Organisasi-organisasi tersebut sangat kuat secara politis, lebih kuat daripada
kaum kiri, karena organisasi-organisasi itu menyangkut kelas yang relatif
terdidik, dan seterusnya. Selain itu juga terdapat organisasi-organisasi
kepemudaan yang sangat dekat dengan mereka, yang merekrut dan menghimpun
anak-anak yang lahir dari kelas sosial tersebut.
Lalu, jangan lupa, kaum
kanan. Kaum kanan Mesir sangat kuat, dan eksis. Mereka adalah borjuasi, sebuah
borjuasi komprador, tentu saja, tetapi borjuasi yang sebenarnya, yang memiliki
akar historis dan berakar di pedesaan, kelas para petani kaya yang dulu kami
sebut dalam jargon sebagai para ’koulak,’ mereka
adalah basis dari Islam reaksioner Ikhwanul Muslimun. Mereka adalah inti
sentral dari, katakanlah, pemanfaatan dangkal atas agama, seperti agama Katolik
yang dimanfaatkan oleh kekuasaan di abad ke-19; itu bukanlah hal yang sama
sekali baru. Tetapi itu adalah Islam politik reaksioner dari kelas reaksioner.

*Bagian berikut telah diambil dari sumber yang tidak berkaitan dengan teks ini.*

(** * Event-synchronisation core of the interview client

    A shallow embedding of [client/components/App.jsx]: the tool-call
    buffering of the data-channel message listener, the two drivers of
    the interviewer (presentation) state, the deferred completion effect
    and [stopSession].

    Conventions.
    - Inbound events are the objects [JSON.parse(e.data)] yields; JavaScript
      values are the inductive [value] below.  Numbers are carried as
      integers: the code only tests them for truthiness and prints them.
    - [toolCallBuffersRef.current] is a plain object used as a map from
      property keys to strings.  Its own properties are a
      [gmap string string]; a read that finds no own property finds the
      member of [Object.prototype] of that name, if there is one
      ([store_get], [store_set]).
    - [JSON.parse] and [crypto.randomUUID] are platform functions; the
      development is parametric in them (class [Runtime]) and a reference
      instance is given for evaluation on concrete inputs.
    - React state updates made inside one callback are batched; effects
      run once the callback returns ([commit]).
    - RMS values and times are doubles in the source and rationals here;
      the RMS of a frame is an input of [tick].  A double is at least the
      double written 0.04 exactly when it is at least 4/100, and below
      the double written 0.02 exactly when it is below 2/100.  The one
      arithmetic operation [tick] performs, the subtraction of two time
      stamps, is rounded as a double subtraction is ([double_sub]).
    - The event log ([events]), the countdown ([remainingSeconds],
      [timerRef]), the camera, the audio element and the restart button
      play no role in the core and are left out. *)

From Stdlib Require Import Ascii String QArith Lqa.
From stdpp Require Import gmap strings list pretty.

Open Scope string_scope.

#[local] Set Warnings "-register-all,-clear-no-such-hyp".

(** ** JavaScript values *)

Inductive value : Type :=
  | VUndefined
  | VNull
  | VBool (b : bool)
  | VNum (n : Z)
  | VStr (s : string)
  | VArr (items : list value)
  | VObj (fields : list (string * value)).

(** An inbound event, and every object literal of the source, is a list
    of properties in insertion order. *)
Definition event := list (string * value).

Module JS.

(** [ToBoolean]. *)
Definition truthy (v : value) : bool :=
  match v with
  | VUndefined | VNull => false
  | VBool b => b
  | VNum n => negb (n =? 0)%Z
  | VStr s => negb (String.eqb s "")
  | VArr _ | VObj _ => true
  end.

(** [a || b] and [a && b] on values. *)
Definition or (a b : value) : value := if truthy a then a else b.
Definition and (a b : value) : value := if truthy a then b else a.

(** Own-property lookup in a property list; [undefined] when absent. *)
Fixpoint obj_get (fields : list (string * value)) (k : string) : value :=
  match fields with
  | [] => VUndefined
  | (k', v) :: rest => if String.eqb k' k then v else obj_get rest k
  end.

(** [o[k] = v]: overwrite in place, or append a new property. *)
Fixpoint obj_set (fields : list (string * value)) (k : string) (v : value)
  : list (string * value) :=
  match fields with
  | [] => [(k, v)]
  | (k', v') :: rest =>
      if String.eqb k' k then (k', v) :: rest else (k', v') :: obj_set rest k v
  end.

(** [v.k] for the property names the source reads ([id], [name],
    [summary], [reason]): a [TypeError] ([None]) on [null] and
    [undefined], a lookup on objects, [undefined] on the other values. *)
Definition get_prop (v : value) (k : string) : option value :=
  match v with
  | VUndefined | VNull => None
  | VObj fields => Some (obj_get fields k)
  | _ => Some VUndefined
  end.

(** [v && v.k], which never throws. *)
Definition guarded_prop (v : value) (k : string) : value :=
  if truthy v then default VUndefined (get_prop v k) else v.

Inductive type_tag := TUndefined | TObject | TBoolean | TNumber | TString.

Definition typeof (v : value) : type_tag :=
  match v with
  | VUndefined => TUndefined
  | VNull | VArr _ | VObj _ => TObject
  | VBool _ => TBoolean
  | VNum _ => TNumber
  | VStr _ => TString
  end.

Definition join (sep : string) (parts : list string) : string :=
  match parts with
  | [] => ""
  | p :: ps => fold_left (fun acc q => acc +:+ sep +:+ q) ps p
  end.

(** [ToString], as used by [prev + delta] and by property keys. *)
Fixpoint to_string (v : value) : string :=
  match v with
  | VUndefined => "undefined"
  | VNull => "null"
  | VBool true => "true"
  | VBool false => "false"
  | VNum n => pretty n
  | VStr s => s
  | VArr items =>
      join ","
        ((fix elems (l : list value) : list string :=
            match l with
            | [] => []
            | VUndefined :: l' | VNull :: l' => "" :: elems l'
            | x :: l' => to_string x :: elems l'
            end) items)
  | VObj _ => "[object Object]"
  end.

(** [String.prototype.startsWith], [endsWith] and [includes]. *)
Definition startsWith (s p : string) : bool := String.prefix p s.

Fixpoint endsWith (s suf : string) : bool :=
  String.eqb s suf ||
  match s with
  | EmptyString => false
  | String _ s' => endsWith s' suf
  end.

Fixpoint includes (s sub : string) : bool :=
  String.prefix sub s ||
  match s with
  | EmptyString => false
  | String _ s' => includes s' sub
  end.

Definition is_str (v : value) (s : string) : bool :=
  match v with
  | VStr s' => String.eqb s' s
  | _ => false
  end.

End JS.


(** ** JSON text *)

Module JSON.

(** The double quote, and JSON text written with apostrophes in its
    place: [lit "{'a':1}"] is the text [{"a":1}]. *)
Definition dq : ascii := ascii_of_N 34.

Fixpoint lit (s : string) : string :=
  match s with
  | EmptyString => EmptyString
  | String c s' => String (if Ascii.eqb c "'" then dq else c) (lit s')
  end.

Definition hex_digit (n : N) : ascii :=
  ascii_of_N (if (n <? 10)%N then 48 + n else 87 + n).

(** [QuoteJSONString]: the two-character escapes, [\u00xx] for the
    other control characters, every other byte as it is. *)
Definition escape_char (c : ascii) : string :=
  let n := N_of_ascii c in
  if (n =? 34)%N then String "\" (String dq "")
  else if (n =? 92)%N then "\\"
  else if (n =? 8)%N then "\b"
  else if (n =? 12)%N then "\f"
  else if (n =? 10)%N then "\n"
  else if (n =? 13)%N then "\r"
  else if (n =? 9)%N then "\t"
  else if (n <? 32)%N then
    "\u00" +:+ String (hex_digit (n / 16)) (String (hex_digit (n mod 16)) "")
  else String c "".

Fixpoint escape (s : string) : string :=
  match s with
  | EmptyString => ""
  | String c s' => escape_char c +:+ escape s'
  end.

Definition quote (s : string) : string :=
  String dq (escape s +:+ String dq "").

(** [JSON.stringify] without indentation: no white space is emitted,
    properties whose value is [undefined] are skipped and an
    [undefined] array element prints as [null]. *)
Fixpoint stringify (v : value) : string :=
  match v with
  | VUndefined | VNull => "null"
  | VBool true => "true"
  | VBool false => "false"
  | VNum n => pretty n
  | VStr s => quote s
  | VArr items =>
      "[" +:+ JS.join ","
        ((fix elems (l : list value) : list string :=
            match l with
            | [] => []
            | x :: l' => stringify x :: elems l'
            end) items) +:+ "]"
  | VObj fields =>
      "{" +:+ JS.join ","
        ((fix members (l : list (string * value)) : list string :=
            match l with
            | [] => []
            | (_, VUndefined) :: l' => members l'
            | (k, x) :: l' => (quote k +:+ ":" +:+ stringify x) :: members l'
            end) fields) +:+ "}"
  end.

(** *** A reference reader

    A recursive-descent reader of the JSON grammar, used to evaluate
    the model on concrete texts.  Numbers are read when they have no
    fraction and no exponent; a [\u] escape is read as one code unit
    and written in UTF-8. *)

Fixpoint skip_ws (s : string) : string :=
  match s with
  | String c s' =>
      let n := N_of_ascii c in
      if (n =? 32)%N || (n =? 9)%N || (n =? 10)%N || (n =? 13)%N
      then skip_ws s' else s
  | EmptyString => s
  end.

Definition hex_val (c : ascii) : option N :=
  let n := N_of_ascii c in
  if (48 <=? n)%N && (n <=? 57)%N then Some (n - 48)%N
  else if (97 <=? n)%N && (n <=? 102)%N then Some (n - 87)%N
  else if (65 <=? n)%N && (n <=? 70)%N then Some (n - 55)%N
  else None.

Definition utf8 (cp : N) : string :=
  (if cp <? 128 then String (ascii_of_N cp) ""
   else if cp <? 2048 then
     String (ascii_of_N (192 + cp / 64))
       (String (ascii_of_N (128 + cp mod 64)) "")
   else
     String (ascii_of_N (224 + cp / 4096))
       (String (ascii_of_N (128 + (cp / 64) mod 64))
          (String (ascii_of_N (128 + cp mod 64)) "")))%N.

(** The character a two-character escape stands for. *)
Definition unescape (e : ascii) : option ascii :=
  let n := N_of_ascii e in
  (if n =? 34 then Some dq
   else if n =? 92 then Some "\"%char
   else if n =? 47 then Some "/"%char
   else if n =? 98 then Some (ascii_of_N 8)
   else if n =? 102 then Some (ascii_of_N 12)
   else if n =? 110 then Some (ascii_of_N 10)
   else if n =? 114 then Some (ascii_of_N 13)
   else if n =? 116 then Some (ascii_of_N 9)
   else None)%N.

(** The characters of a string literal after its opening quote, and
    the text that follows its closing quote. *)
Fixpoint read_string (s : string) : option (string * string) :=
  match s with
  | EmptyString => None
  | String c s' =>
      let n := N_of_ascii c in
      if (n =? 34)%N then Some ("", s')
      else if (n <? 32)%N then None
      else if (n =? 92)%N then
        match s' with
        | String "u" (String h1 (String h2 (String h3 (String h4 s3)))) =>
            match hex_val h1, hex_val h2, hex_val h3, hex_val h4, read_string s3 with
            | Some a, Some b, Some c, Some d, Some (body, rest) =>
                Some (utf8 (((a * 16 + b) * 16 + c) * 16 + d)%N +:+ body, rest)
            | _, _, _, _, _ => None
            end
        | String e s'' =>
            match unescape e, read_string s'' with
            | Some ch, Some (body, rest) => Some (String ch body, rest)
            | _, _ => None
            end
        | EmptyString => None
        end
      else
        match read_string s' with
        | Some (body, rest) => Some (String c body, rest)
        | None => None
        end
  end.

Definition is_digit (c : ascii) : bool :=
  let n := N_of_ascii c in (48 <=? n)%N && (n <=? 57)%N.

(** The digits at the head of a text, as a number, and the rest. *)
Fixpoint read_digits (acc : Z) (s : string) : Z * string :=
  match s with
  | String c s' =>
      if is_digit c
      then read_digits (10 * acc + Z.of_N (N_of_ascii c - 48))%Z s'
      else (acc, s)
  | EmptyString => (acc, s)
  end.

(** An integer literal: no leading zero, no fraction, no exponent. *)
Definition read_int (s : string) : option (Z * string) :=
  match s with
  | String c s' =>
      if is_digit c then
        let '(n, rest) := read_digits 0 s in
        let leading_zero :=
          Ascii.eqb c "0" && match s' with String d _ => is_digit d | _ => false end in
        let continued :=
          match rest with
          | String d _ => Ascii.eqb d "." || Ascii.eqb d "e" || Ascii.eqb d "E"
          | _ => false
          end in
        if leading_zero || continued then None else Some (n, rest)
      else None
  | EmptyString => None
  end.

Fixpoint drop (n : nat) (s : string) : string :=
  match n, s with
  | S n', String _ s' => drop n' s'
  | _, _ => s
  end.

Inductive mode :=
  | MValue
  | MMembers (acc : list (string * value))
  | MElements (acc : list value).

Nah, berhadapan dengan itu
semua, terdapat militer. Dan di dalam militer, terdapat para komandan dan
perwira. Para komandan, sejak era Sadat pada 1970, secara sistematis dibeli dan
dikorupsi oleh Amerika Serikat. Dan kita tidak dapat berharap hal yang besar
dari para jenderal dan komandan itu, termasuk Dewan Tertinggi (Dewan Tertinggi
Angkatan Bersenjata, Le Conseil suprême des forces
armées, MAF). Tidak dapat. Tetapi militer di Mesir bukan semata-mata
para jenderal, mereka juga adalah para kapten, dan tentara patuh kepada para
kapten ini. Jika para kapten membangkang terhadap para jenderal, para jenderal
tidak memiliki akses kepada para tentara. Dan terdapat kontradiksi di dalam
militer, karena di antara para kapten, terdapat aliran-aliran yang menyatakan
diri Nasserian—tetapi ini menyangkut masa lalu, sebagaimana kita menyatakan
diri Soekarnois di Indonesia—saya akan menempatkan mereka di kubu tengah secara
politis. Dengan demikian terdapat dua kubu tengah: tengah-kiri dan
tengah-kanan.
Dengan kata lain, mereka, para kapten itu, tidak mesti
anti-kapitalis, tetapi setidaknya mereka pro terhadap keadilan sosial. Mereka
juga tidak terlalu demokrat. Nah, mengapa militer dapat merebut kemenangan
populer yang berhasil menggulingkan Mobarak pada 2011 dan menggulingkan Morsi 3
Juli 2013? Jika Dewan Tertinggi melakukan hal tersebut, itu menunjukkan mereka
cerdas. Karena militer mereka tahu bahwa komandan mereka…—mereka tidak tunduk
kepada Amerika, para sekutu Amerika akan melakukanfait accompli, orang-orang
Amerika yang tidak cerdas: ‘Kamu mendukung Morsi habis-habisan,’ seperti
propaganda Barat hari ini, seperti Hollande yang mengatakan bahwa ‘Presiden
yang terpilih adalah Morsi,’ dan seterusnya—karena mereka tahu bahwa komandan
mereka… harus tampakseolah-olah bersama rakyat.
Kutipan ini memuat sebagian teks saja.